August 15, 2014
Diabetes Education Better in a Group or Individually?
The Certified Diabetes Educators could learn from this study. I doubt they would see the value, as they like to work on an individual basis.
While the study was done in Ontario, Canada, it was carried out in a real-world situation and involved more than 75,000 patients. The only real flaw was they were unable to distinguish type 1 from type 2 diabetes, so the analyses could not be stratified by diabetes type. "However, the overwhelming majority of patients with diabetes in the population have type 2," they observe.
The study examining individual counseling for self-care in patients with diabetes vs. group education has found that the latter is associated with better outcomes. Senior author Baiju Shah, MD, PhD, of the Institute for Clinical Evaluative Sciences, Toronto, Ontario said, “We wanted to investigate in our population cohort what the differences were, based on individual appointments vs. the group-class approach, recognizing that the ministry of health and payers are pushing toward group programs because they're cheaper — you can treat more people with the same staff. We wanted to look at whether there was a clinical justification for that."

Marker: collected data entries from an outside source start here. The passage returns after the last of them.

(* ===== verification/FileFrame.v ===== *)
(** * What the file layers and the system calls leave alone

    The relation [fle] puts the entries of the file table next to the processes:
    their counts and types stay the same.  Everything that does not open or
    close a file changes the state by it: the operations on open files, exec,
    and most system calls. *)
From S2P Require Import Prelude Kernel CString Spinlock Kalloc Vm Proc ProcSpec Pipe Bytes Bio Log BlockIO Fs File Syscall Sysfile Exec Sysproc Frame.

Local Open Scope Z_scope.
Local Open Scope kernel_scope.

Section fileframe.
  Context {St : Type} {HB : BlockIO St} {HF : BlockFrame St}.
  Variables kend data : Z.
  Variable waits : nat.
  Variable dev_read : Z → option (nat → Z → M (fsst St) (Z * list Z)).
  Variable dev_write : Z → option (nat → list Z → Z → M (fsst St) Z).
  Variable stack0 : list Z.
  Hypothesis dev_read_keeps : ∀ d rd i n, dev_read d = Some rd → keeps true fsle (rd i n).
  Hypothesis dev_write_keeps : ∀ d wr i l n, dev_write d = Some wr → keeps true fsle (wr i l n).

(** The descriptors of all processes, and the count and the type of a file. *)
Definition fds (s : filest St) : list (list (option nat)) := ofile <$> ptable (core_of s).
Definition file_of (f : nat) (s : filest St) : Z * fdtype := (fref (getf f s), ftype (getf f s)).

Record fle (s s' : filest St) : Prop := {
  fle_files : ((λ x, (fref x, ftype x)) <$> ftable s') = ((λ x, (fref x, ftype x)) <$> ftable s);
  fle_core : cle (core_of s) (core_of s')
}.

#[export] Instance fle_preorder : PreOrder fle.
Proof.
  split; [intros s; by split|]. intros s1 s2 s3 [H1 H2] [H1' H2']. split; [congruence|by etrans].
Qed.

Lemma fle_file s s' f : fle s s' → file_of f s' = file_of f s.
Proof.
  intros [H _]. unfold file_of, getf.
  assert ((λ x, (fref x, ftype x)) <$> ftable s' !! f = (λ x, (fref x, ftype x)) <$> ftable s !! f) as E by (rewrite <- !list_lookup_fmap; by rewrite H).
  destruct (ftable s' !! f), (ftable s !! f); cbn in *; congruence.
Qed.

Lemma cle_fds s s' : cle (core_of s) (core_of s') → fds s' = fds s.
Proof. intros [_ H _]. unfold fds. induction H as [|p p' l l' [Ho _] _ IH]; cbn; congruence. Qed.

Lemma fle_fds s s' : fle s s' → fds s' = fds s.
Proof. intros [_ H]. by apply cle_fds. Qed.

Lemma xf_keeps {A} sw (m : M (fsst St) A) : keeps sw fsle m → keeps sw fle (xf m).
Proof. apply keeps_zoom. intros s t E. split; [done|exact E]. Qed.
Hint Resolve xf_keeps : keeps.

Lemma xc_keeps {A} sw (m : M core A) : keeps sw cle m → keeps sw fle (xc m).
Proof. intros Hm. by apply xf_keeps, fc_keeps. Qed.
Hint Resolve xc_keeps : keeps.

Lemma fset_keeps sw f g : (∀ x, fref (g x) = fref x ∧ ftype (g x) = ftype x) → keeps sw fle (fset f g : M (filest St) unit).
Proof.
  intros Hg. apply keeps_modify. intros s. split; [|reflexivity]. apply list_eq. intros j. cbn. rewrite !list_lookup_fmap.
  destruct (decide (f = j)) as [->|Hne]; [|by rewrite list_lookup_alter_ne].
  rewrite list_lookup_alter_eq. destruct (ftable s !! j); cbn; [|done]. by destruct (Hg f) as [-> ->].
Qed.
Hint Extern 1 (keeps _ fle (fset _ _)) => apply fset_keeps; intros; split; reflexivity : keeps.

Lemma ffield_keeps {A} sw f (g : file → A) : keeps sw fle (ffield f g : M (filest St) A).
Proof. unfold ffield. keep. Qed.
Lemma me_keeps sw : keeps sw fle (me : M (filest St) nat).
Proof. unfold me. keep. Qed.
Lemma xbegin_keeps : keeps true fle (xbegin : M (filest St) unit).
Proof. unfold xbegin. keep. Qed.
Lemma xend_keeps : keeps true fle (xend : M (filest St) unit).
Proof. unfold xend. keep. Qed.
Hint Resolve ffield_keeps me_keeps xbegin_keeps xend_keeps : keeps.

Lemma pipe_initlock_keeps sw p name : keeps sw kle (pipe_initlock p name).
Proof. unfold pipe_initlock. keep. Qed.
Hint Resolve pipe_initlock_keeps : keeps.

Lemma argfd_keeps sw n : keeps sw fle (argfd n : M (filest St) _).
Proof. unfold argfd. keep. Qed.
Lemma filestat_keeps f : keeps true fle (filestat waits f).
Proof. unfold filestat. keep. Qed.
Lemma fileread_keeps f n : keeps true fle (fileread waits dev_read f n).
Proof. unfold fileread. keep. Qed.
Lemma filewrite_loop_keeps fuel f src i n : keeps true fle (filewrite_loop waits dev_write fuel f src i n).
Proof. revert i. induction fuel as [|fuel IH]; intros i; cbn [filewrite_loop]; keep. Qed.
Hint Resolve argfd_keeps filestat_keeps fileread_keeps filewrite_loop_keeps : keeps.
Lemma filewrite_keeps f src n : keeps true fle (filewrite waits dev_write f src n).
Proof. unfold filewrite. keep. Qed.
Lemma namei__keeps path : keeps true fle (namei_ waits dev_read path).
Proof. unfold namei_. keep. Qed.
Lemma nameiparent__keeps path : keeps true fle (nameiparent_ waits dev_read path).
Proof. unfold nameiparent_. keep. Qed.
Lemma add_link_keeps ip d : keeps true fle (add_link ip d : M (filest St) unit).
Proof. unfold add_link. keep. Qed.
Hint Resolve filewrite_keeps namei__keeps nameiparent__keeps add_link_keeps : keeps.
Lemma isdirempty_loop_keeps fuel dp off : keeps true fle (isdirempty_loop dev_read fuel dp off).
Proof. revert off. induction fuel as [|fuel IH]; intros off; cbn [isdirempty_loop]; keep. Qed.
Hint Resolve isdirempty_loop_keeps : keeps.
Lemma isdirempty_keeps dp : keeps true fle (isdirempty dev_read dp).
Proof. unfold isdirempty. keep. Qed.
Lemma link_bad_keeps ip : keeps true fle (link_bad waits ip : M (filest St) Z).
Proof. unfold link_bad. keep. Qed.
Lemma unlink_bad_keeps dp : keeps true fle (unlink_bad dp : M (filest St) Z).
Proof. unfold unlink_bad. keep. Qed.
Lemma create_keeps path t mj mn : keeps true fle (create waits dev_read dev_write path t mj mn).
Proof. unfold create. keep. Qed.
Hint Resolve isdirempty_keeps link_bad_keeps unlink_bad_keeps create_keeps : keeps.
Lemma open_inode_keeps path om : keeps true fle (open_inode waits dev_read dev_write path om).
Proof. unfold open_inode. keep. Qed.
Hint Resolve open_inode_keeps : keeps.

(** The calls that do not change descriptors. *)
Lemma ustore_stat_keeps sw a x : keeps sw cle (ustore_stat a x).
Proof. unfold ustore_stat. keep. Qed.
Hint Resolve ustore_stat_keeps : keeps.
Lemma sys_read_keeps : keeps true fle (sys_read waits dev_read).
Proof. unfold sys_read. keep. Qed.
Lemma sys_write_keeps : keeps true fle (sys_write waits dev_write).
Proof. unfold sys_write. keep. Qed.
Lemma sys_fstat_keeps : keeps true fle (sys_fstat waits : M (filest St) Z).
Proof. unfold sys_fstat. keep. Qed.
Lemma sys_link_keeps : keeps true fle (sys_link waits dev_read dev_write).
Proof. unfold sys_link. keep. Qed.
Lemma sys_unlink_keeps : keeps true fle (sys_unlink waits dev_read dev_write).
Proof. unfold sys_unlink. keep. Qed.
Lemma sys_mkdir_keeps : keeps true fle (sys_mkdir waits dev_read dev_write).
Proof. unfold sys_mkdir. keep. Qed.
Lemma sys_mknod_keeps : keeps true fle (sys_mknod waits dev_read dev_write).
Proof. unfold sys_mknod. keep. Qed.
Lemma sys_chdir_keeps : keeps true fle (sys_chdir waits dev_read).
Proof. unfold sys_chdir. keep. Qed.

(** exec *)
Lemma kstore_keeps sw a l : keeps sw kle (kstore a l).
Proof.
  apply keeps_modify. intros s. unfold kle. cbn [kram set_kram]. generalize (kram s), (zip (seq 0 (length l)) l).
  intros m z. revert m. induction z as [|[i c] z IH]; intros m Hm; cbn [foldl]; [done|]. by apply IH, bytes_u8.
Qed.
Hint Resolve kstore_keeps : keeps.
Lemma copyout_bytes_keeps sw d va l : keeps sw kle (copyout_bytes d va l).
Proof.
  unfold copyout_bytes. generalize (length l). intros n. revert va l. induction n as [|n IH]; intros va l; cbn [copyout_bytes_loop]; keep.
Qed.
Lemma loaduvm_loop_keeps fuel d a ip off sz i : keeps true fle (loaduvm_loop dev_read fuel d a ip off sz i).
Proof. revert i. induction fuel as [|fuel IH]; intros i; cbn [loaduvm_loop]; keep. Qed.
Hint Resolve copyout_bytes_keeps loaduvm_loop_keeps : keeps.
Lemma loaduvm_keeps d a ip off sz : keeps true fle (loaduvm dev_read d a ip off sz).
Proof. unfold loaduvm. keep. Qed.
Hint Resolve loaduvm_keeps : keeps.
Lemma exec_load_keeps n d ip off sz ph : keeps true fle (exec_load kend dev_read n d ip off sz ph).
Proof. revert off sz ph. induction n as [|n IH]; intros off sz ph; cbn [exec_load]; keep. Qed.
Lemma exec_args_keeps sw d sp n us l : keeps sw fle (exec_args d sp n us l : M (filest St) _).
Proof. revert sp n us. induction l as [|x l IH]; intros sp n us; cbn [exec_args]; keep. Qed.
Hint Resolve exec_args_keeps : keeps.
Lemma exec_stack_keeps sw d sp us l : keeps sw fle (exec_stack d sp us l : M (filest St) _).
Proof. unfold exec_stack. keep. Qed.
Lemma exec_bad_keeps d ip : keeps true fle (exec_bad kend d ip : M (filest St) Z).
Proof. unfold exec_bad. keep. Qed.
Hint Resolve exec_load_keeps exec_stack_keeps exec_bad_keeps : keeps.
Lemma exec_commit_keeps path argv d sz elf : keeps true fle (exec_commit kend stack0 path argv d sz elf : M (filest St) Z).
Proof. unfold exec_commit. keep. Qed.
Hint Resolve exec_commit_keeps : keeps.
Lemma exec_keeps path argv : keeps true fle (exec kend data waits dev_read stack0 path argv).
Proof. unfold exec. keep. Qed.
Lemma sys_exec_loop_keeps sw n u i : keeps sw fle (sys_exec_loop n u i : M (filest St) _).
Proof. revert i. induction n as [|n IH]; intros i; cbn [sys_exec_loop]; keep. Qed.
Hint Resolve exec_keeps sys_exec_loop_keeps : keeps.
Lemma sys_exec_keeps : keeps true fle (sys_exec kend data waits dev_read stack0).
Proof. unfold sys_exec. keep. Qed.

(** The calls of sysproc.c. *)
Lemma sleep_loop_keeps fuel t n : keeps true cle (sleep_loop fuel t n).
Proof. induction fuel as [|fuel IH]; cbn [sleep_loop]; keep. Qed.
Lemma ustore_uprocs_keeps sw a l : keeps sw cle (ustore_uprocs a l).
Proof. revert a. induction l as [|u l IH]; intros a; cbn [ustore_uprocs]; unfold ustore_uproc; keep. Qed.
Hint Resolve sleep_loop_keeps ustore_uprocs_keeps : keeps.

Lemma sys_sleep_keeps : keeps true fle (sys_sleep waits : M (filest St) Z).
Proof. unfold sys_sleep. keep. apply xc_keeps. keep. Qed.
Lemma sys_uptime_keeps : keeps true fle (sys_uptime : M (filest St) Z).
Proof. unfold sys_uptime. keep. apply xc_keeps. keep. Qed.
Hint Resolve sys_sleep_keeps sys_uptime_keeps : keeps.

(** ** The processes as fork and exit see them *)

Variable initlog_ : M St unit.
Abbreviation fops := (file_ops kend waits dev_read initlog_).

Lemma core_put c (s : filest St) : core_of (set_core c s) = c.
Proof. apply bf_get_set. Qed.
Lemma put_core (s : filest St) : set_core (core_of s) s = s.
Proof. destruct s as [[fb x y] z]. unfold set_core, core_of. cbn. by rewrite bf_set_get. Qed.

Lemma cc_keeps {A} sw (m : M core A) : keeps sw cle m → keeps sw fle (@cc _ fops _ m).
Proof. apply keeps_zoom. intros s c H. split; [done|]. cbn [fo_set fo_core file_ops]. by rewrite core_put. Qed.
Lemma cc_Ret {A} (m : M core A) s a c : m (core_of s) = Ret a c → @cc _ fops _ m s = Ret a (set_core c s).
Proof. intros E. unfold cc. by apply (zoom_Ret core_of set_core). Qed.

End fileframe.

#[export] Hint Resolve xf_keeps xc_keeps ffield_keeps me_keeps xbegin_keeps xend_keeps argfd_keeps pipe_initlock_keeps open_inode_keeps
  namei__keeps : keeps.
#[export] Hint Extern 1 (keeps _ fle (cc _)) => apply cc_keeps; keep : keeps.
#[export] Hint Extern 3 (keeps _ fle (xc _)) => apply xc_keeps; keep : keeps.
#[export] Hint Extern 1 (keeps _ fle (fset _ _)) => apply fset_keeps; intros; split; reflexivity : keeps.
#[export] Hint Resolve sys_read_keeps sys_write_keeps sys_fstat_keeps sys_link_keeps sys_unlink_keeps sys_mkdir_keeps
  sys_mknod_keeps sys_chdir_keeps sys_exec_keeps sys_sleep_keeps sys_uptime_keeps ustore_uprocs_keeps : keeps.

They were pleased to find that not only is group education more efficient in terms of resource utilization, it actually leads to better care and better patient outcomes, so it's a win-win situation: you can save money and improve care. "There's been a little bit of clinical-trial data that compare different ways of delivering diabetes education, but there really hasn't been very much literature published in this area," Dr. Shah explained.
The study did find that those patients participating in group classes were less likely to visit the emergency room, to be hospitalized for hypo- or hyperglycemia, or to develop foot ulcers. Those in group-therapy were also more likely to have adequate HbA1c and lipid testing. Unfortunately, they were more likely to use statins than those in one-on-one care.
The research is published by Jeremiah Hwee, MSc, also of the Institute for Clinical Evaluative Sciences, and colleagues in the May/June issue of the Canadian Journal of Public Health.
The researchers identified all patients in Ontario who attended diabetes education programs in 2006 and were grouped according to the type of program they attended. Individual appointment numbers = 55,761
Group appointment numbers = 12,234
Mixture of both = 9,829
The diabetes self-education was provided by nurses and dietitians. The size of the group classes was generally five to 10 patients plus family members. There were some centers in smaller towns where the group program would be run once a month and all patients in the town with diabetes would attend.
The study used secondary data and had no direct access to patients, but other studies have been published suggesting visits tend to be longer. Many of these group sessions were a full day or half a day compared to 20 to 30 minutes for individual counseling.
Previous research has shown that the information received from group classes is rated as more useful by patients than that received at individual classes. It is also known that discussing diabetes with others can be very important and peer-to-peer interaction can reinforce what is learned.